ECLI:NL:GHDHA:2013:2639

Gerechtshof Den Haag

Datum uitspraak
19 juni 2013
Publicatiedatum
17 juli 2013
Zaaknummer
22-002001-12
Instantie
Gerechtshof Den Haag
Type
Uitspraak
Rechtsgebied
Strafrecht
Procedures
  • Hoger beroep
Vindplaatsen
  • Rechtspraak.nl
AI samenvatting door LexboostAutomatisch gegenereerd

Hoger beroep tegen veroordeling voor het telen van hennepplanten en diefstal van elektriciteit

In deze zaak heeft het Gerechtshof Den Haag op 19 juni 2013 uitspraak gedaan in hoger beroep tegen een eerdere veroordeling van de verdachte door de politierechter in de rechtbank 's-Gravenhage. De verdachte was beschuldigd van het telen van hennepplanten en het stelen van elektriciteit. De feiten betroffen een periode van bijna drieënhalve maand waarin de verdachte in zijn woning hennepplanten had geteeld en elektriciteit had afgetapt van Stedin Netbeheer BV. De politierechter had de verdachte veroordeeld tot een werkstraf van 100 uren, subsidiair 50 dagen vervangende hechtenis.

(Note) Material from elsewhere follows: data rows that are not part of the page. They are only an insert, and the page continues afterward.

Lemma ListCentrals_ok cap sql ctx la w l pm x :
  (ListCentrals cap sql ctx la w).2 = Ok (l, pm) -> x ∈ l -> centrals w !! cr_ID x = Some x /\ visible_to ctx x.
Proof.
  unfold ListCentrals. destruct (ctx_claims ctx) as [claims|] eqn:Hc; [|done].
  destruct (tenant_filter ctx claims) as [p|] eqn:Hp; [|done]. cbv zeta.
  set (searched := if bool_decide (la_Search la = "") then Ok p else _).
  assert (forall q y, searched = Ok q -> q y = true -> p y = true) as Hsub.
  { intros q y. unfold searched. case_bool_decide; [by intros [= ->]|].
    destruct (Parse _ _ _) as [dq|[]]; intros [= <-]. by intros [? _]%andb_true_iff. }
  destruct searched as [q|]; [|done]. specialize (Hsub q). rewrite prog_bind_run.
  set (rt := on_centrals (db_count q) w).
  assert (centrals rt.1 = centrals w) as Hrt by (apply frame_rows; preserves_tac).
  rewrite prog_bind_run.
  destruct ((on_centrals (db_page _ _ _ _) rt.1).2) as [l'|e] eqn:E; [|done].
  intros [= <- _] Hx. destruct (page_result _ _ _ _ _ _ _ E Hx) as [Hrow Hq]. rewrite Hrt in Hrow.
  split; [done|]. eapply tenant_filter_visible; eauto.
Qed.

(** Who may delete a central: an administrator, an organisation administrator of
    its organisation, or its owner. *)
Definition may_delete (ctx : Ctx) (x : CentralRequest) : Prop :=
  exists claims, ctx_claims ctx = Ok claims /\
    (if ctx_isAdmin ctx then True
     else if cl_isOrgAdmin claims then cr_OrganisationID x = cl_orgID claims
     else cr_Owner x = cl_username claims).

Lemma UpdateStatus_other id s w k :
  s <> "" -> k <> id -> centrals (UpdateStatus id s w).1 !! k = centrals w !! k.
Proof.
  intros Hs Hk.
  pose (same_but (o o' : rowstate CentralRequest) :=
    o' = o \/ exists x x', o = Live x /\ o' = Live x' /\ cr_ID x = id /\ cr_ID x' = id).
  assert (PreOrder same_but) as Hpre.
  { split; [by left|]. intros o1 o2 o3 [->|(x & y & -> & -> & Hx & Hy)]; [done|].
    intros [->|(? & z & _ & -> & _ & Hz)]; right; eauto 10. }
  assert (on_rows same_but w (UpdateStatus id s w).1) as Hr.
  { apply rows_UpdateStatus; [done..|]. intros x t n Hx. apply centrals_id in Hx.
    right. eexists _, _. split_and!; [done..|]. by destruct (bool_decide _). }
  apply option_eq. intros y. rewrite <- !central_state_live.
  destruct (Hr k) as [E|(x & x' & E & _ & Hid & _)]; [by rewrite E|].
  apply central_state_live, centrals_id in E. congruence.
Qed.

(** A deletion request changes only the central it names, and only if the caller may
    delete it; otherwise the table is unchanged. *)
Lemma RegisterDinosaurDeprovisionJob_authorised ctx id w k :
  centrals (RegisterDinosaurDeprovisionJob ctx id w).1 !! k <> centrals w !! k ->
  k = id /\ exists x, centrals w !! id = Some x /\ may_delete ctx x.
Proof.
  unfold RegisterDinosaurDeprovisionJob. case_bool_decide; [done|].
  destruct (ctx_claims ctx) as [claims|] eqn:Hc; [|done]. cbv zeta.
  set (p := fun x => bool_decide (cr_ID x = id) && _).
  apply (bind_frame (on_centrals (db_first p)) _ w
    (fun out => centrals out.1 !! k <> centrals w !! k -> _)); [preserves_tac|intros w1 E1].
  destruct ((on_centrals (db_first p) w).2) as [x|e] eqn:Hf; [|simpl; by rewrite E1].
  apply first_result in Hf as [Hx [Hid Hm]%andb_true_iff]. apply bool_decide_eq_true in Hid. rewrite Hid in Hx.
  apply (bind_frame _ _ w1 (fun out => centrals out.1 !! k <> centrals w !! k -> _));
    [preserves_tac|intros w2 E2].
  rewrite prog_bind_run. set (us := UpdateStatus id CentralRequestStatusDeprovision w2).
  assert (forall B (q : prog world B), preserves (on_rows eq) q -> centrals (q us.1).1 !! k <> centrals w !! k ->
    k = id) as Hk.
  { intros B q Hq. rewrite (frame_rows q us.1 Hq). intros Hne. destruct (decide (k = id)) as [|Hk]; [done|].
    destruct Hne. unfold us. rewrite UpdateStatus_other by done. congruence. }
  intros Hne. split.
  - revert Hne. destruct (us.2) as [[] [err|]]; apply Hk; preserves_tac.
  - exists x. split; [done|]. exists claims. split; [done|].
    destruct (ctx_isAdmin ctx); [done|]. by destruct (cl_isOrgAdmin claims); apply bool_decide_eq_true in Hm.
Qed.

(** Expiry: the nightly clean-up deprovisions exactly the eval instances at
    least as old as the configured lifespan (read against one clock value) that
    are not yet being deleted, and changes no other row. *)
Theorem DeprovisionExpiredDinosaurs_spec age w :
  let '(w', res) := DeprovisionExpiredDinosaurs age w in
  match res with
  | Some _ => centrals w' = centrals w
  | None => exists n t, n = (now w).2 /\ forall k,
      centrals w' !! k = (fun x =>
        if bool_decide (cr_InstanceType x = EVAL) && (cr_CreatedAt x <=? n - wrap64 (age * hour)) &&
           bool_decide (cr_Status x ∉ dinosaurDeletionStatuses)
        then set_UpdatedAt t (deprovisioned n x) else x) <$> centrals w !! k
  end.
Proof.
  unfold DeprovisionExpiredDinosaurs. rewrite prog_bind_run. set (n := (now w).2).
  assert (centrals (now w).1 = centrals w) as E0 by (apply frame_rows; preserves_tac).
  set (w0 := (now w).1) in *. clearbody w0. rewrite prog_bind_run.
  destruct ((on_centrals (db_update _ (deprovisioned n)) w0).2) as [m|e] eqn:E.
  - destruct (update_result _ (deprovisioned n) _ _ (fun y => eq_refl) E) as [_ [t Ht]].
    set (w1 := (on_centrals _ w0).1) in *.
    assert (centrals ((emit_times (Z.to_nat m) deprovision_metrics ≫= fun _ => mret (None : option ServiceError)) w1).1
      = centrals w1) as Hem by (apply frame_rows; preserves_tac).
    rewrite prog_bind_run in *. simpl in *. exists n, t. split; [done|]. intros k.
    rewrite Hem, Ht, updated_lookup, E0. done.
  - simpl. rewrite (update_failed _ _ _ _ E). done.
Qed.
End contracts.

(** ** Runs on the concrete platform *)

Definition east_cluster (limit : Z) : ManualCluster :=
  mkManualCluster "east" "c1" "aws" "us-east-1" false true limit ClusterReady ClusterProviderStandalone
    "apps.example.com" AllInstanceTypeSupport [].

(** One cluster for five centrals, quotas from a list in which nobody is registered. *)
Definition sample_config : ServiceConfig :=
  mkServiceConfig (mkCentralConfig false "" false 48 QuotaManagementListQuotaType true "" "" "" 60)
    (mkDataplaneClusterConfig ManualScaling (NewClusterConfig [east_cluster 5]) true)
    (mkQuotaList [] [] true 1) "invalid".

Definition unlimited_config : ServiceConfig :=
  mkServiceConfig (sc_central sample_config)
    (mkDataplaneClusterConfig ManualScaling (NewClusterConfig [east_cluster (-1)]) true)
    (sc_quota_list sample_config) (sc_regex_error sample_config).

Definition two_centrals : list CentralRequest :=
  [set_InstanceType EVAL (sample_central "a" CentralRequestStatusReady "alice" "org-1");
   set_InstanceType EVAL (sample_central "b" CentralRequestStatusDeprovision "bob" "org-2")].

Definition sample_world : @world mem_platform := mem_world two_centrals [ready_cluster "k1" "c1"].

Definition alice : Ctx := mkCtx (Ok (mkClaims "alice" "org-1" false "account" "subject" (Some "user"))) false false.

Lemma UpdateStatus_spec_witness :
  let a := set_InstanceType EVAL (sample_central "a" CentralRequestStatusReady "alice" "org-1") in
  let '(w', (tried, err)) := UpdateStatus "a" CentralRequestStatusDeprovision sample_world in
  tried = true /\ err = None /\ exists t n,
    centrals w' = <["a" := set_UpdatedAt t (set_Status CentralRequestStatusDeprovision
      (set_DeletionTimestamp (Some n) a))]> (centrals sample_world).
Proof.
  pose proof (UpdateStatus_spec "a" CentralRequestStatusDeprovision sample_world
    (set_InstanceType EVAL (sample_central "a" CentralRequestStatusReady "alice" "org-1"))
    ltac:(discriminate) ltac:(vm_compute; reflexivity) ltac:(vm_compute; reflexivity)) as Hs.
  assert ((UpdateStatus "a" CentralRequestStatusDeprovision sample_world).2 = (true, None)) as E
    by (vm_compute; reflexivity).
  destruct (UpdateStatus "a" CentralRequestStatusDeprovision sample_world) as [w' p].
  simpl in E. subst p. split; [reflexivity|]. split; [reflexivity|]. exact (proj2 Hs).
Defined.


Lemma unlimited_cluster_without_capacity_witness :
  IsNumberOfDinosaurWithinClusterLimit (NewClusterConfig [east_cluster (-1)]) "c1" 7 = true /\
  (HasAvailableCapacityInRegion unlimited_config (sample_central "" "" "carol" "org-1") sample_world).2 = Ok false.
Proof.
  exact (unlimited_cluster_without_capacity unlimited_config (east_cluster (-1))
    (sample_central "" "" "carol" "org-1") sample_world 7 eq_refl eq_refl eq_refl).
Defined.

Lemma Update_guarded_witness :
  let r := set_ID "b" (set_Status CentralRequestStatusReady zero_CentralRequest) in
  let b := set_InstanceType EVAL (sample_central "b" CentralRequestStatusDeprovision "bob" "org-2") in
  centrals (Update r sample_world).1 !! "b" = Some b.
Proof.
  refine (proj1 (Update_guarded (set_ID "b" (set_Status CentralRequestStatusReady zero_CentralRequest)) sample_world "b"
    (set_InstanceType EVAL (sample_central "b" CentralRequestStatusDeprovision "bob" "org-2"))
    ltac:(vm_compute; reflexivity)) _).
  by apply (bool_decide_unpack _).
Defined.

Lemma DeprovisionExpiredDinosaurs_spec_witness :
  (DeprovisionExpiredDinosaurs 0 sample_world).2 = None /\
  match DeprovisionExpiredDinosaurs 0 sample_world with
  | (w', Some _) => centrals w' = centrals sample_world
  | (w', None) => exists n t, n = (now sample_world).2 /\ forall k,
      centrals w' !! k = (fun x =>
        if bool_decide (cr_InstanceType x = EVAL) && (cr_CreatedAt x <=? n - wrap64 (0 * hour)) &&
           bool_decide (cr_Status x ∉ dinosaurDeletionStatuses)
        then set_UpdatedAt t (deprovisioned n x) else x) <$> centrals sample_world !! k
  end.
Proof.
  split; [vm_compute; reflexivity|]. pose proof (DeprovisionExpiredDinosaurs_spec 0 sample_world) as Hs.
  destruct (DeprovisionExpiredDinosaurs 0 sample_world) as [w' [e|]]; exact Hs.
Defined.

Tijdens de zitting in hoger beroep op 5 juni 2013 heeft het hof de vordering van de advocaat-generaal gehoord en de verdediging van de verdachte. De verdachte heeft betoogd dat de politie onrechtmatig zijn woning is binnengetreden, maar het hof oordeelde dat de verdachte toestemming had gegeven voor de doorzoeking. Het hof achtte de verdachte schuldig aan de ten laste gelegde feiten en vernietigde het vonnis van de politierechter, waarbij het hof de bewezenverklaring van de feiten bevestigde.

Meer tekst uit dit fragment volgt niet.